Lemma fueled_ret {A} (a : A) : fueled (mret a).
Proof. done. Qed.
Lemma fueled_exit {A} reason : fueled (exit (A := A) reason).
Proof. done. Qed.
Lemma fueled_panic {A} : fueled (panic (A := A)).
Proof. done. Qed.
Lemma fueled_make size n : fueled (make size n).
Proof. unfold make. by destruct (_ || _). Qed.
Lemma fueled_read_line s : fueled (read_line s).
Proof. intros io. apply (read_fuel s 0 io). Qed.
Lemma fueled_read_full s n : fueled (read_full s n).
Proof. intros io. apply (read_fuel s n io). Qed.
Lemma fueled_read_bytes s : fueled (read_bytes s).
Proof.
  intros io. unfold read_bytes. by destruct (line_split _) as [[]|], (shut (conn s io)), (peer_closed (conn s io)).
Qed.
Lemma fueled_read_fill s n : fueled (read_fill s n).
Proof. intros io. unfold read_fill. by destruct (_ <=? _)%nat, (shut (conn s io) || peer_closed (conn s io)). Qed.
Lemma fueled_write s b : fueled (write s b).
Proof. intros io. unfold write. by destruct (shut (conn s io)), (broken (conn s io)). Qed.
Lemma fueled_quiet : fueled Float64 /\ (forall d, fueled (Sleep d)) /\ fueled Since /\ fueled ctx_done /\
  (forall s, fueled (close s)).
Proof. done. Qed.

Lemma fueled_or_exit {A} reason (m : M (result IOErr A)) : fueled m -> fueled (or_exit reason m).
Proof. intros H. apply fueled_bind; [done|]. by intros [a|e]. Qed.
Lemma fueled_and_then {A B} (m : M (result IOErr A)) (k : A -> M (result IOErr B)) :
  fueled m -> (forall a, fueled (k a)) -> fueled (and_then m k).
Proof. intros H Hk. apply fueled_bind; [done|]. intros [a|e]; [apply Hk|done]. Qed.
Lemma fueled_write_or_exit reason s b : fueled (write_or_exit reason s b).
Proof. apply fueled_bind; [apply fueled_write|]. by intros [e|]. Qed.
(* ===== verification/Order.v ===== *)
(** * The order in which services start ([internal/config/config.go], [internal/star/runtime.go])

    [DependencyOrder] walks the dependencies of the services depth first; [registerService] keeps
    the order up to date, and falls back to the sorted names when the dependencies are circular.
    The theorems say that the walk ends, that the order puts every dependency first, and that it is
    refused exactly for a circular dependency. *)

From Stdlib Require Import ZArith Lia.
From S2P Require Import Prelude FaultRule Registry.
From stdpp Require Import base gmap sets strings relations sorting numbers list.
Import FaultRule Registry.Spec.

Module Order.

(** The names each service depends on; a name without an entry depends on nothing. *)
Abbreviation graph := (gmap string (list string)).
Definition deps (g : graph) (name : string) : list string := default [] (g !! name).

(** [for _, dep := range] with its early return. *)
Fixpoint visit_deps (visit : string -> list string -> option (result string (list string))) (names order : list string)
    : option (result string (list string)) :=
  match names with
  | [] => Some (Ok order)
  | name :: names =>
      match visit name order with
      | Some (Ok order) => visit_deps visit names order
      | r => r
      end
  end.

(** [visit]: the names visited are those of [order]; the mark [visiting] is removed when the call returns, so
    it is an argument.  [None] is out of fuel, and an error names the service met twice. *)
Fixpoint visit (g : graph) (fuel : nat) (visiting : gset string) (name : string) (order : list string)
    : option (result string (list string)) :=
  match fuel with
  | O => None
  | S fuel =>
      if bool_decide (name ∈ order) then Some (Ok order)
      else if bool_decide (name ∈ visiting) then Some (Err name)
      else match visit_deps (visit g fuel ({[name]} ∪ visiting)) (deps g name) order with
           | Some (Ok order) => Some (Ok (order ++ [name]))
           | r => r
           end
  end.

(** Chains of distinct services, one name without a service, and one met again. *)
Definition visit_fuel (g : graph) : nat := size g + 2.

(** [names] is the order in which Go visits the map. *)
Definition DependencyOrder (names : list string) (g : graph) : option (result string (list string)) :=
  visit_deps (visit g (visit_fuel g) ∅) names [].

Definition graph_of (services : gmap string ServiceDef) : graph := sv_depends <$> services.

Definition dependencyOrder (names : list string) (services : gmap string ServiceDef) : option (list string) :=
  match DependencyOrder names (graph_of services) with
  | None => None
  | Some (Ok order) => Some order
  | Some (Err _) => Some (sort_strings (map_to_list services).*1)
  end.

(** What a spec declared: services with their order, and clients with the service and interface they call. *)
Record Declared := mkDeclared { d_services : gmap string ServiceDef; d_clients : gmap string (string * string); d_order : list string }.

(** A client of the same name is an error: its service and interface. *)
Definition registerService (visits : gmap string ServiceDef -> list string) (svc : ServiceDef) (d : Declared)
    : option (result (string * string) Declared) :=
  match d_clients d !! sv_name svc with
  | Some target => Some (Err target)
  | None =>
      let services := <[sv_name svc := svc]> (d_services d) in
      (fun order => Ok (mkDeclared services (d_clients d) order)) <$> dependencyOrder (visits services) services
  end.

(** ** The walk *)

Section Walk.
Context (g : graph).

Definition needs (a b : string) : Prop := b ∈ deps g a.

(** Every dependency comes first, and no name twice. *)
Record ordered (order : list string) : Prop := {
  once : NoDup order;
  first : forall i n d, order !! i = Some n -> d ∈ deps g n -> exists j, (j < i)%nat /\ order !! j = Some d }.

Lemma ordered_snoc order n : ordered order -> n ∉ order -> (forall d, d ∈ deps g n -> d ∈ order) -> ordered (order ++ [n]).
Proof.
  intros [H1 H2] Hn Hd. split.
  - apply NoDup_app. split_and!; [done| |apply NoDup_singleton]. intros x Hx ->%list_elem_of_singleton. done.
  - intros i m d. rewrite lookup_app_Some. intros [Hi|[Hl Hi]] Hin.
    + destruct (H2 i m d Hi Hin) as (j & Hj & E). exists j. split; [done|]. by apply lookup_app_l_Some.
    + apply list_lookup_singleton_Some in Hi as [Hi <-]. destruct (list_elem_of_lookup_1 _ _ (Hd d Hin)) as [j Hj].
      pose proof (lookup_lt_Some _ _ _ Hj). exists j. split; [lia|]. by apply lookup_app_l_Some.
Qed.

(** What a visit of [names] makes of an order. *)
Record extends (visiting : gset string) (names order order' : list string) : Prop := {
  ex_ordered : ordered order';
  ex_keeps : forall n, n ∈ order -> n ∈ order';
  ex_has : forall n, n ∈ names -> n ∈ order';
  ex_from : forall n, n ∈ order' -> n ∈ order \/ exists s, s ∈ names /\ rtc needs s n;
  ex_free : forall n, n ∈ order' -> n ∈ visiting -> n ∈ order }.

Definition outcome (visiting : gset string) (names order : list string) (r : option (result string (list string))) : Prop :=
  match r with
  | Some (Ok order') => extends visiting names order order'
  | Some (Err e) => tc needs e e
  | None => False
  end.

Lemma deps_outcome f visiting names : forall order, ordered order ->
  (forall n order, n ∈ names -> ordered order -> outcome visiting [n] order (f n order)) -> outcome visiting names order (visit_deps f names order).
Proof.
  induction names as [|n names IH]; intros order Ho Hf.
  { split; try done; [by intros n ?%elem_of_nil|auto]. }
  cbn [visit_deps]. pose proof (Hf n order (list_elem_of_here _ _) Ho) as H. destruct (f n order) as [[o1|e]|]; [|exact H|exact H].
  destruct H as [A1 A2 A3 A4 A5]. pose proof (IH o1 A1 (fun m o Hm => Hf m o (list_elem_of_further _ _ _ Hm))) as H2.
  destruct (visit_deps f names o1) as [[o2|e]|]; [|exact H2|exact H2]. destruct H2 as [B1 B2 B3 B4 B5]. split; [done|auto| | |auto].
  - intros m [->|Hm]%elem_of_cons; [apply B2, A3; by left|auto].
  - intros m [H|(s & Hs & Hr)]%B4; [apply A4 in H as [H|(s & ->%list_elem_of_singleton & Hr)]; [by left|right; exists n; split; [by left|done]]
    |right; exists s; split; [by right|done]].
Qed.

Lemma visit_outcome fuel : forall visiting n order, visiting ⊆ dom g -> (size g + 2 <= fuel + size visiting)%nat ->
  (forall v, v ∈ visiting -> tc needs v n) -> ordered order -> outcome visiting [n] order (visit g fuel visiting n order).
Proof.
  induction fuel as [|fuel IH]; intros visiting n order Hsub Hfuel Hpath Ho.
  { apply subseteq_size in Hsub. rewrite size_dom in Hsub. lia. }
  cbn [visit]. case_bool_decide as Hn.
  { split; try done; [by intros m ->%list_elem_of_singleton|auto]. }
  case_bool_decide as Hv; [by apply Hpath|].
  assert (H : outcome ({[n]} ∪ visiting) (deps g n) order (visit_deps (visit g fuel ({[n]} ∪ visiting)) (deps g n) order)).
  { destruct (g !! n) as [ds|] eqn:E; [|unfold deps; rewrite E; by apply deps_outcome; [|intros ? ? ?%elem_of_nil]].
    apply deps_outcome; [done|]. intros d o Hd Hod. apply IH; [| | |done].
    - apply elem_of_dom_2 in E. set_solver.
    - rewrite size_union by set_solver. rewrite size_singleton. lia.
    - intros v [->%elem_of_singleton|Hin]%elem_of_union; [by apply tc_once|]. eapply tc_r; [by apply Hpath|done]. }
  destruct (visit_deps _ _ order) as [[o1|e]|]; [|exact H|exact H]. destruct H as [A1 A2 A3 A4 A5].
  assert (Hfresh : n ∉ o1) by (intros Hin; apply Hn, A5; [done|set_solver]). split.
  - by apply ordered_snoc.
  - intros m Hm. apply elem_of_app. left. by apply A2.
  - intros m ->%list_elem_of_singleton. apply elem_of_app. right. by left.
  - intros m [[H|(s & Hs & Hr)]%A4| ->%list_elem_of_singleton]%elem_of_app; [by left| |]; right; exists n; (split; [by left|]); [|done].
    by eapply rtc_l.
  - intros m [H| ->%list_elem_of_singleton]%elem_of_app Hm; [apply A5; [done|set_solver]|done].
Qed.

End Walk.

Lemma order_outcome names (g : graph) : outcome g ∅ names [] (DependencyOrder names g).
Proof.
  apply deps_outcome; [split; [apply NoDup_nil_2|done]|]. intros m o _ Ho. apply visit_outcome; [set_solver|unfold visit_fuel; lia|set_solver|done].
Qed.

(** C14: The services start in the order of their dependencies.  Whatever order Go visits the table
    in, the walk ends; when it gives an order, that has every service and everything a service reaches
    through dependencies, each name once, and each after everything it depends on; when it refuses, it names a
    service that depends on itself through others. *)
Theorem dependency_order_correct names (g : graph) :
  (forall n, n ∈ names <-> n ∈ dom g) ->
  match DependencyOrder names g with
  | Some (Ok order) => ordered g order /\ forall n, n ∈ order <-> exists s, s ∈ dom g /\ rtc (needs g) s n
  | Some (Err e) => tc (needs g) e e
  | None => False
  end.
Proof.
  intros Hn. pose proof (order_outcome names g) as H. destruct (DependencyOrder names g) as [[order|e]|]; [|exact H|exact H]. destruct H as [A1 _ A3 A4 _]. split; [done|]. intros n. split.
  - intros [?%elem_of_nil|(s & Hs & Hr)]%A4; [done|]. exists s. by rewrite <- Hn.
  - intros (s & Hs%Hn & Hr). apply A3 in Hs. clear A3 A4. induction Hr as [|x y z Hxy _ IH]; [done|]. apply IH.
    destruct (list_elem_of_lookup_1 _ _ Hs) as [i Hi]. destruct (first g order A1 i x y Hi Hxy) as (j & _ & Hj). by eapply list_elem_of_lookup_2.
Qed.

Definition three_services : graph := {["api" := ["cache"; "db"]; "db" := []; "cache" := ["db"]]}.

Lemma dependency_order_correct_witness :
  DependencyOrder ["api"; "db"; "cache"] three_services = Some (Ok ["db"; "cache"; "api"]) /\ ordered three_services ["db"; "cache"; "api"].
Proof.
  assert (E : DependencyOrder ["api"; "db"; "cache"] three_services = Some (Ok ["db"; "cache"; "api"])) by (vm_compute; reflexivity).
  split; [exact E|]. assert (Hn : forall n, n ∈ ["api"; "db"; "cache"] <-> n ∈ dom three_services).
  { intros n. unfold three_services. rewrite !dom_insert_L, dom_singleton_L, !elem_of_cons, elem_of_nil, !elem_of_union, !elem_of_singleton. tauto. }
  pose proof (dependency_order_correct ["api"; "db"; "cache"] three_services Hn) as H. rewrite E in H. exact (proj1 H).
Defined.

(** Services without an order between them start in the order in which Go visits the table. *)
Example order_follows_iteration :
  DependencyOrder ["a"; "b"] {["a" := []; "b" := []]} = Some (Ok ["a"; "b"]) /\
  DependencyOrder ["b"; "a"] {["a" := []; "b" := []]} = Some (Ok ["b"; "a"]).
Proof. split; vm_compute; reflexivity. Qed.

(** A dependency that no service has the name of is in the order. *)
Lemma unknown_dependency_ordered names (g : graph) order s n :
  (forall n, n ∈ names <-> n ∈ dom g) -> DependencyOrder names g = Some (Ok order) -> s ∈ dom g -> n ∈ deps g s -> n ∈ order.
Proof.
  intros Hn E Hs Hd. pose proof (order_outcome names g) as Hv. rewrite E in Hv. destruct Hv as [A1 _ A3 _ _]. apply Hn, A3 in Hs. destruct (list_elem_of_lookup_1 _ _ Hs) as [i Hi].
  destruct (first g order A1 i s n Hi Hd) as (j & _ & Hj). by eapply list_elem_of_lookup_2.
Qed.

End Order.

-------------------------

### YOUR GOAL
Using the material above, state how many lines include the string "which". Answer with a single number.

### EXERCISE OUTPUT
3